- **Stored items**
(* ===== verification/ServerTLS.v ===== *)
(** * ServerTLS: the certificate store ([internal/server/tls.go]).

    [loadOrCreateCert] loads the pair [cert.pem], [key.pem], or makes a
    self-signed pair and writes it.  The X.509 and ECDSA packages are an
    interface: they take random bytes and templates and give DER bytes.  PEM is
    written out. *)

From S2P Require Import Prelude GoText GoEncoding GoPath GoOs GoAtomic.
Open Scope Z_scope.
Open Scope go_scope.

(** ** [encoding/pem] *)

(** The line breaker: a newline after every 64 characters and at the end. *)
Fixpoint pem_break (col : nat) (s : string) : string :=
  match s with
  | EmptyString => if Nat.eqb col 0 then EmptyString else str1 nl
  | String c s' =>
      String c (if Nat.eqb col 63 then String nl (pem_break 0 s') else pem_break (S col) s')
  end.

Definition pem_encode (blockType : string) (data : bytes) : bytes :=
  bytes_of_string
    ("-----BEGIN " +:+ blockType +:+ "-----" +:+ str1 nl +:+ pem_break 0 (std_encode data)
     +:+ "-----END " +:+ blockType +:+ "-----" +:+ str1 nl).

(** ** The template *)

Record template := {
  SerialNumber : Z;
  CommonName : string;
  Organization : list string;
  NotBefore : Z;
  NotAfter : Z;
  KeyUsage : list string;
  ExtKeyUsage : list string;
  BasicConstraintsValid : bool;
  IsCA : bool;
  IPAddresses : list string;
  DNSNames : list string;
}.

(** [crypto/ecdsa], [crypto/x509] and [crypto/tls].  What draws randomness is
    given the stream and the position, and tells the new position. *)
Class TlsCrypto := {
  PrivateKey : Type;
  Certificate : Type;
  GenerateKey : (nat → byte) → nat → option (PrivateKey * nat);
  CreateCertificate : template → PrivateKey → (nat → byte) → nat → option (bytes * nat);
  MarshalPKCS8PrivateKey : PrivateKey → option bytes;
  X509KeyPair : bytes → bytes → option Certificate;
}.

(** What is relied on: with a random source that does not fail a key and a
    certificate for it are made, and such a pair loads again. *)
Class TlsLaws `{TlsCrypto} := {
  generate_ok r i : is_Some (GenerateKey r i);
  create_ok t k r i : is_Some (CreateCertificate t k r i);
  marshal_ok k : is_Some (MarshalPKCS8PrivateKey k);
  pair_ok t k r i der j priv :
    CreateCertificate t k r i = Some (der, j) → MarshalPKCS8PrivateKey k = Some priv →
    is_Some (X509KeyPair (pem_encode "CERTIFICATE" der) (pem_encode "PRIVATE KEY" priv));
}.

Inductive tlserr := ErrTLSCert | ErrGenerate.

Definition certFile : string := "cert.pem".
Definition keyFile : string := "key.pem".

(** ** The operations *)

(** [rand.Int] below [2^128]: sixteen bytes, most significant first. *)
Definition rand_int128 : M os Z :=
  let! b := rand_read 16 in
  ret (fold_left (λ acc x, acc * 256 + byte_val x) b 0).

Definition from_rand {A} (f : (nat → byte) → nat → option (A * nat)) : M os (option A) := λ s,
  match f (os_rand s) (os_rpos s) with
  | Some (a, i) => (Some a, set_rpos i s)
  | None => (None, s)
  end.

Definition fileExists (path : string) : M os bool :=
  let! r := stat path in
  match r with
  | Err _ => ret false
  | Ok (_, size) => ret (size >? 0)
  end.

Definition writePEM (path blockType : string) (data : bytes) (perm : Z) : M os (result oserr unit) :=
  let! r := create_temp (dir path) ".raxd-tls-" ".tmp" in
  match r with
  | Err e => ret (Err e)
  | Ok tmpName =>
      let! r := chmod tmpName perm in
      match r with
      | Err e => do! close tmpName in do! remove tmpName in ret (Err e)
      | Ok _ =>
      let! r := write tmpName (pem_encode blockType data) in
      match r with
      | Err e => do! close tmpName in do! remove tmpName in ret (Err e)
      | Ok _ =>
      let! r := sync tmpName in
      match r with
      | Err e => do! close tmpName in do! remove tmpName in ret (Err e)
      | Ok _ =>
      let! r := close tmpName in
      match r with
      | Err e => do! remove tmpName in ret (Err e)
      | Ok _ => rename tmpName path
      end end end end
  end.

Section tls.
Context `{TlsCrypto}.

(** [tls.LoadX509KeyPair]. *)
Definition LoadX509KeyPair (certPath keyPath : string) : M os (option Certificate) :=
  let! c := read_file certPath in
  match c with
  | Err _ => ret None
  | Ok certPEM =>
      let! k := read_file keyPath in
      match k with
      | Err _ => ret None
      | Ok keyPEM => ret (X509KeyPair certPEM keyPEM)
      end
  end.

Definition minute : Z := 60 * 10 ^ 9.
Definition hour : Z := 3600 * 10 ^ 9.

(** The certificate template of [generateSelfSigned]. *)
Definition tmpl (serial now : Z) : template := {|
  SerialNumber := serial;
  CommonName := "raxd";
  Organization := ["raxd"%string];
  NotBefore := now - minute;
  NotAfter := now + 10 * 365 * 24 * hour;
  KeyUsage := ["DigitalSignature"%string; "CertSign"%string];
  ExtKeyUsage := ["ServerAuth"%string];
  BasicConstraintsValid := true;
  IsCA := true;
  IPAddresses := ["127.0.0.1"%string];
  DNSNames := ["localhost"%string];
|}.

Definition generateSelfSigned (certPath keyPath : string) : M os (result tlserr Certificate) :=
  let! priv := from_rand GenerateKey in
  match priv with
  | None => ret (Err ErrGenerate)
  | Some priv =>
  let! serial := rand_int128 in
  let! now := now in
  let! certDER := from_rand (CreateCertificate (tmpl serial now) priv) in
  match certDER with
  | None => ret (Err ErrGenerate)
  | Some certDER =>
  match MarshalPKCS8PrivateKey priv with
  | None => ret (Err ErrGenerate)
  | Some privDER =>
  let! r := writePEM keyPath "PRIVATE KEY" privDER 384 in
  match r with
  | Err _ => ret (Err ErrGenerate)
  | Ok _ =>
  let! r := writePEM certPath "CERTIFICATE" certDER 420 in
  match r with
  | Err _ => do! remove keyPath in ret (Err ErrGenerate)
  | Ok _ =>
  let! cert := LoadX509KeyPair certPath keyPath in
  match cert with
  | None => ret (Err ErrGenerate)
  | Some cert => ret (Ok cert)
  end end end end end end.

Record certResult := { cert : Certificate; generated : bool }.

Definition loadOrCreateCert (tlsDir : string) : M os (result tlserr certResult) :=
  let certPath := path_join [tlsDir; certFile] in
  let keyPath := path_join [tlsDir; keyFile] in
  let! certExists := fileExists certPath in
  let! keyExists := fileExists keyPath in
  if certExists && keyExists then
    let! c := LoadX509KeyPair certPath keyPath in
    match c with
    | None => ret (Err ErrTLSCert)
    | Some c => ret (Ok {| cert := c; generated := false |})
    end
  else if certExists || keyExists then ret (Err ErrTLSCert)
  else
    let! c := generateSelfSigned certPath keyPath in
    match c with
    | Err e => ret (Err e)
    | Ok c => ret (Ok {| cert := c; generated := true |})
    end.
End tls.
Arguments certResult {_}.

- **Problem description**
Where does "data" appear in the records above? Copy every line that has it.

- **Reply**
Definition pem_encode (blockType : string) (data : bytes) : bytes :=
    ("-----BEGIN " +:+ blockType +:+ "-----" +:+ str1 nl +:+ pem_break 0 (std_encode data)
Definition writePEM (path blockType : string) (data : bytes) (perm : Z) : M os (result oserr unit) :=
      let! r := write tmpName (pem_encode blockType data) in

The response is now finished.